_EXERCISE_
Repeat exactly, please, the opening lines of the data below, through and including the line where "(Ok events) ∧" sits.

Stored data
################

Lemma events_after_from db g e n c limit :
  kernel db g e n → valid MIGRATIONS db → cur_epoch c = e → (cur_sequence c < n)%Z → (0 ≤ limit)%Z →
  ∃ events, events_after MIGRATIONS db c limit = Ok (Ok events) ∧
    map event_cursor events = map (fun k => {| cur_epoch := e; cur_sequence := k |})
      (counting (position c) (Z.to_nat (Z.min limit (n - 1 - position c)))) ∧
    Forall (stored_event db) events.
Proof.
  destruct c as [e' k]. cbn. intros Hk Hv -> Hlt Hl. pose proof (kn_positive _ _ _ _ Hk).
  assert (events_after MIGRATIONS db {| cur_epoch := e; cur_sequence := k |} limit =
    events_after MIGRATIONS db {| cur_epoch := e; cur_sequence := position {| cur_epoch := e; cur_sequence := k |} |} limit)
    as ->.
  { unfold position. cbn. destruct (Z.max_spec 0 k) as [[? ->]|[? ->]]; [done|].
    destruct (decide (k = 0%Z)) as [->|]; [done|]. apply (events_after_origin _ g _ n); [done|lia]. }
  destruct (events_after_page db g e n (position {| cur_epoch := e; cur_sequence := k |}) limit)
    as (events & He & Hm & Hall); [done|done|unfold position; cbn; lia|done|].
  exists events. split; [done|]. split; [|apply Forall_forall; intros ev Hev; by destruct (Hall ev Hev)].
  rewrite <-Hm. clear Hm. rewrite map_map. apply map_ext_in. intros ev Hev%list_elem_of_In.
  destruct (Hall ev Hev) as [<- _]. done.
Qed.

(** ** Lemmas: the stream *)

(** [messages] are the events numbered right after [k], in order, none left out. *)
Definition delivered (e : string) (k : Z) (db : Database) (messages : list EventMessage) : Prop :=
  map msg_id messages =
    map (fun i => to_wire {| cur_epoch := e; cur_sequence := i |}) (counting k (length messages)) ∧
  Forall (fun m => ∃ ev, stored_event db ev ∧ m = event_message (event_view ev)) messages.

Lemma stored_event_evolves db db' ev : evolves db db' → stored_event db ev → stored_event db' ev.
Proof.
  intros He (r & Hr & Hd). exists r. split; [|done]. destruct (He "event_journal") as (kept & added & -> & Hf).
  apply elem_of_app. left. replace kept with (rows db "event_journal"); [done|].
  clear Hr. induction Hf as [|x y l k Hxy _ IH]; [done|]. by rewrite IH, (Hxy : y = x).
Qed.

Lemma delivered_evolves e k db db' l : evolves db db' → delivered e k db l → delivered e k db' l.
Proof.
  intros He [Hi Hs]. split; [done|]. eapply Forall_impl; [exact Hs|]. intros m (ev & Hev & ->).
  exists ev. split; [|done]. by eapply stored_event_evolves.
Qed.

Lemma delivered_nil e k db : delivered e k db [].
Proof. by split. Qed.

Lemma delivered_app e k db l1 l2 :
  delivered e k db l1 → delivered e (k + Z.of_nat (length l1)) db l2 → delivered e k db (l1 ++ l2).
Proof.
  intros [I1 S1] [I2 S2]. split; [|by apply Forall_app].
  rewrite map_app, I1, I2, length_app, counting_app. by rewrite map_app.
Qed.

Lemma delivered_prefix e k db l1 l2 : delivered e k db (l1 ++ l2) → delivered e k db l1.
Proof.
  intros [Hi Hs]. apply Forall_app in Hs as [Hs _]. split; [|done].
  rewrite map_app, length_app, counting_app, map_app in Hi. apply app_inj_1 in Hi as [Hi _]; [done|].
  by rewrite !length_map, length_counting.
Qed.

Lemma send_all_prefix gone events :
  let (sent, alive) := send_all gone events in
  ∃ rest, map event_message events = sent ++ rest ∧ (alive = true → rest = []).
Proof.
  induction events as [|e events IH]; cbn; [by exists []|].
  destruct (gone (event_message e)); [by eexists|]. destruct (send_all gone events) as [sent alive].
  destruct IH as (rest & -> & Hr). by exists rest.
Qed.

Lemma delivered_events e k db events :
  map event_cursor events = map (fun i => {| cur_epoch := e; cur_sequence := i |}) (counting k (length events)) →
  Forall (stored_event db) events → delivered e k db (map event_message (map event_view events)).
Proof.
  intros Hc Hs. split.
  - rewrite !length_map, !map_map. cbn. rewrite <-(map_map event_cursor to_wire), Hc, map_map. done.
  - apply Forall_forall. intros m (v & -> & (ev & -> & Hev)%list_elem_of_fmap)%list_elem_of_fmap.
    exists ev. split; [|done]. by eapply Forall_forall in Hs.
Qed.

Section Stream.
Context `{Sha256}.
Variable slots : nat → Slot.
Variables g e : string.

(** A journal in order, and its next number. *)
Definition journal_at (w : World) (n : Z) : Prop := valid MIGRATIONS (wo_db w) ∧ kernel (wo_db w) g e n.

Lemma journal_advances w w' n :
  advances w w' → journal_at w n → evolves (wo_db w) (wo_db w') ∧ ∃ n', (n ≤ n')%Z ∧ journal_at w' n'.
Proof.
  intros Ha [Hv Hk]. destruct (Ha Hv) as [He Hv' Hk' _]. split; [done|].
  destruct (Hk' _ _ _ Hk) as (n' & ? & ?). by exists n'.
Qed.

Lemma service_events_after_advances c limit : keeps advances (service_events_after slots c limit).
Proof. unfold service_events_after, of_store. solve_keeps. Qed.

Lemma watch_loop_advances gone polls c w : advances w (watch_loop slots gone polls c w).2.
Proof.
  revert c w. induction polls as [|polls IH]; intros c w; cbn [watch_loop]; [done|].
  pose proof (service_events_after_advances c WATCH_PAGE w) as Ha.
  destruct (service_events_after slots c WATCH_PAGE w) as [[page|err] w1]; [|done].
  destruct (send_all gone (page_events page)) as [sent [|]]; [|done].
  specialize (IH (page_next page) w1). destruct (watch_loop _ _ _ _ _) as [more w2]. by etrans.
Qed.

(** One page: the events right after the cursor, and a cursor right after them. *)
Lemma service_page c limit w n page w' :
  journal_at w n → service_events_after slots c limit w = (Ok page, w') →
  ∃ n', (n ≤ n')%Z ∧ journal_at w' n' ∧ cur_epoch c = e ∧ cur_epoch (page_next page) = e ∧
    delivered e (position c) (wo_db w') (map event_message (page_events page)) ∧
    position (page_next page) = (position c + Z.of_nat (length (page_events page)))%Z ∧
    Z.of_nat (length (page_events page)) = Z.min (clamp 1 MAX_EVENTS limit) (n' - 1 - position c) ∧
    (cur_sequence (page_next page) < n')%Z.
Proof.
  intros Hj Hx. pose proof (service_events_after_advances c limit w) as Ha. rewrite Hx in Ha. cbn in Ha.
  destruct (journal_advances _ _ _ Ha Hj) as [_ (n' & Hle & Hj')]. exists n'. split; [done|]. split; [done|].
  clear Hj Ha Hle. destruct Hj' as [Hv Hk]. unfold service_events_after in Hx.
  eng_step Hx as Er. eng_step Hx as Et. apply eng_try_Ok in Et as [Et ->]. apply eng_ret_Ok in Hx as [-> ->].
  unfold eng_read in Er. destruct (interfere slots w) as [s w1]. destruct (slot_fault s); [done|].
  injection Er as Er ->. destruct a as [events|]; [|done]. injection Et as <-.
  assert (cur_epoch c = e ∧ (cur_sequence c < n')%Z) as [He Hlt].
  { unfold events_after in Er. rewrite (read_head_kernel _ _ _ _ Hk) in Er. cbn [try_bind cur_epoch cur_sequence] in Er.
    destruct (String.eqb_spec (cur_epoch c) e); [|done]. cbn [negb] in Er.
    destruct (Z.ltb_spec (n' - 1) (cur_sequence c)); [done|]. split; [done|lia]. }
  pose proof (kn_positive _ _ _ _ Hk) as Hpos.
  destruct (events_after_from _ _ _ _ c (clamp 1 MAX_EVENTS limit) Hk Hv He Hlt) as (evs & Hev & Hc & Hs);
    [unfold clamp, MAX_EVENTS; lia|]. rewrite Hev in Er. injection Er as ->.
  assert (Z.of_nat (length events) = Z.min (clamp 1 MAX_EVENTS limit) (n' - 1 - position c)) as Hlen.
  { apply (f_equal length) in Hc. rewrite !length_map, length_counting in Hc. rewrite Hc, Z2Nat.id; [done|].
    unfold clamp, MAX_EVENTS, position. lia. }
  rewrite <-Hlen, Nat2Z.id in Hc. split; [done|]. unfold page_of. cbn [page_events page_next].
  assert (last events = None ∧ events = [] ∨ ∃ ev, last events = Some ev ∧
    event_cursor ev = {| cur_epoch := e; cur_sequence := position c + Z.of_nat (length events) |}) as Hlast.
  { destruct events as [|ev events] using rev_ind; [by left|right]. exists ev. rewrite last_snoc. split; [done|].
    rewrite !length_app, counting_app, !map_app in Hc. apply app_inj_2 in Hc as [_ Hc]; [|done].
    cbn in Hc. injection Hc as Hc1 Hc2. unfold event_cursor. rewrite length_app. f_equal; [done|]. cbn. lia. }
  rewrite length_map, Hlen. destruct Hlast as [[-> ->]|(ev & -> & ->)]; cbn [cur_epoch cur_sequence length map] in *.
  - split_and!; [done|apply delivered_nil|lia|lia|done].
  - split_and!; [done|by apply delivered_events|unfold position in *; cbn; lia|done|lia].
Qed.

################

_ANSWER SECTION_
Lemma events_after_from db g e n c limit :
  kernel db g e n → valid MIGRATIONS db → cur_epoch c = e → (cur_sequence c < n)%Z → (0 ≤ limit)%Z →
  ∃ events, events_after MIGRATIONS db c limit = Ok (Ok events) ∧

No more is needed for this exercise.